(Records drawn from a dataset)
+-------+

Set Warnings "-register-all".
Set Default Proof Using "Type".

Open Scope Z_scope.

(* ===================================================================== *)
(** ** Machine integers and floats *)

Definition min_int64 : Z := - 2 ^ 63.
Definition max_int64 : Z := 2 ^ 63 - 1.

Definition in_int64 (z : Z) : bool := (min_int64 <=? z) && (z <=? max_int64).

(** A finite float64: the number [mant * 2 ^ expo]. JSON has no literal for
    NaN or an infinity, so the floats that reach [Check] are finite. *)
Record float64 := { mant : Z; expo : Z }.

Definition float64_of_Z (n : Z) : float64 := {| mant := n; expo := 0 |}.

(** The integer part of a float, rounding towards zero. *)
Definition float64_trunc (f : float64) : Z :=
  if 0 <=? expo f then mant f * 2 ^ expo f
  else Z.quot (mant f) (2 ^ (- expo f)).

(** The Go conversion [int64(f)]. It truncates towards zero; when the result
    does not fit, Go leaves the value to the implementation, and amd64 gives
    the smallest int64. *)
Definition int64_of_float64 (f : float64) : Z :=
  let t := float64_trunc f in
  if in_int64 t then t else min_int64.

(* ===================================================================== *)
(** ** strconv and strings *)

Module strconv.

Definition digit (c : ascii) : option Z :=
  let n := Z.of_nat (nat_of_ascii c) in
  if (48 <=? n) && (n <=? 57) then Some (n - 48) else None.

Fixpoint digits (s : string) (acc : Z) : option Z :=
  match s with
  | EmptyString => Some acc
  | String c r =>
      match digit c with
      | Some d => digits r (10 * acc + d)
      | None => None
      end
  end.

Definition clamp (z : Z) : Z :=
  if z <? min_int64 then min_int64
  else if max_int64 <? z then max_int64 else z.

(** [strconv.ParseInt(s, 10, 64)]: the value, and whether the error is
    nil. A syntax error gives 0, a range error the nearest int64. *)
Definition ParseInt (s : string) : Z * bool :=
  let '(neg, body) :=
    match s with
    | String "-" r => (true, r)
    | String "+" r => (false, r)
    | _ => (false, s)
    end in
  match body with
  | EmptyString => (0, false)
  | _ =>
      match digits body 0 with
      | Some n =>
          let z := if neg then - n else n in
          (clamp z, in_int64 z)
      | None => (0, false)
      end
  end.

End strconv.

Module strings.

(** [strings.Replace(s, `\n`, "\n", -1)]: every backslash followed by
    the letter n becomes one line feed, left to right. *)
Fixpoint unescapeNewlines (s : string) : string :=
  match s with
  | String "\" (String "n" r) => String "010" (unescapeNewlines r)
  | String c r => String c (unescapeNewlines r)
  | EmptyString => EmptyString
  end.

End strings.

(* ===================================================================== *)
(** ** JSON texts and the Go values they decode into *)

Module json.

(** A JSON text, as it sits in a segment of the token. A number is kept
    as the float64 nearest to its literal. *)
Inductive text :=
| JNull
| JBool (b : bool)
| JNum (f : float64)
| JStr (s : string)
| JArr (l : list text)
| JObj (o : gmap string text).

(** The dynamic values behind an [interface{}] in [Check]: what the
    decoder builds, [json.Number] (built only by a decoder that was told
    [UseNumber]), and the typed values [Check] itself puts into the
    permissions map: [[]string] slices, an [int] and a [time.Duration]. *)
Inductive value :=
| Nil
| Bool (b : bool)
| Float64 (f : float64)
| Str (s : string)
| Number (s : string)
| Slice (l : list value)
| Map (m : gmap string value)
| StrSlice (l : list string)
| Int (n : Z).

(** Decoding into [interface{}] with the decoder's defaults: a number
    becomes a float64, an object a [map[string]interface{}]. *)
Fixpoint decode (j : text) : value :=
  match j with
  | JNull => Nil
  | JBool b => Bool b
  | JNum f => Float64 f
  | JStr s => Str s
  | JArr l => Slice (decode <$> l)
  | JObj o => Map (decode <$> o)
  end.

(** [json.Number.Int64], the value next to the dropped error. *)
Definition Number_Int64 (s : string) : Z := fst (strconv.ParseInt s).

End json.

Export json(text(..), value(..)).

(* ===================================================================== *)
(** ** Keys, tokens and what the libraries compute *)

(** [rsa.PublicKey]: modulus and public exponent. *)
Record PublicKey := { N : Z; E : Z }.

#[global] Instance PublicKey_eq_dec : EqDecision PublicKey.
Proof. solve_decision. Defined.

+-------+

▶ BRIEF: The output should be exactly the lines above from the line containing "JStr (s : string)" to the line containing "match j with", inclusive, with no other lines.

▶ RESULT OF THE EXERCISE:
| JStr (s : string)
| JArr (l : list text)
| JObj (o : gmap string text).

(** The dynamic values behind an [interface{}] in [Check]: what the
    decoder builds, [json.Number] (built only by a decoder that was told
    [UseNumber]), and the typed values [Check] itself puts into the
    permissions map: [[]string] slices, an [int] and a [time.Duration]. *)
Inductive value :=
| Nil
| Bool (b : bool)
| Float64 (f : float64)
| Str (s : string)
| Number (s : string)
| Slice (l : list value)
| Map (m : gmap string value)
| StrSlice (l : list string)
| Int (n : Z).

(** Decoding into [interface{}] with the decoder's defaults: a number
    becomes a float64, an object a [map[string]interface{}]. *)
Fixpoint decode (j : text) : value :=
  match j with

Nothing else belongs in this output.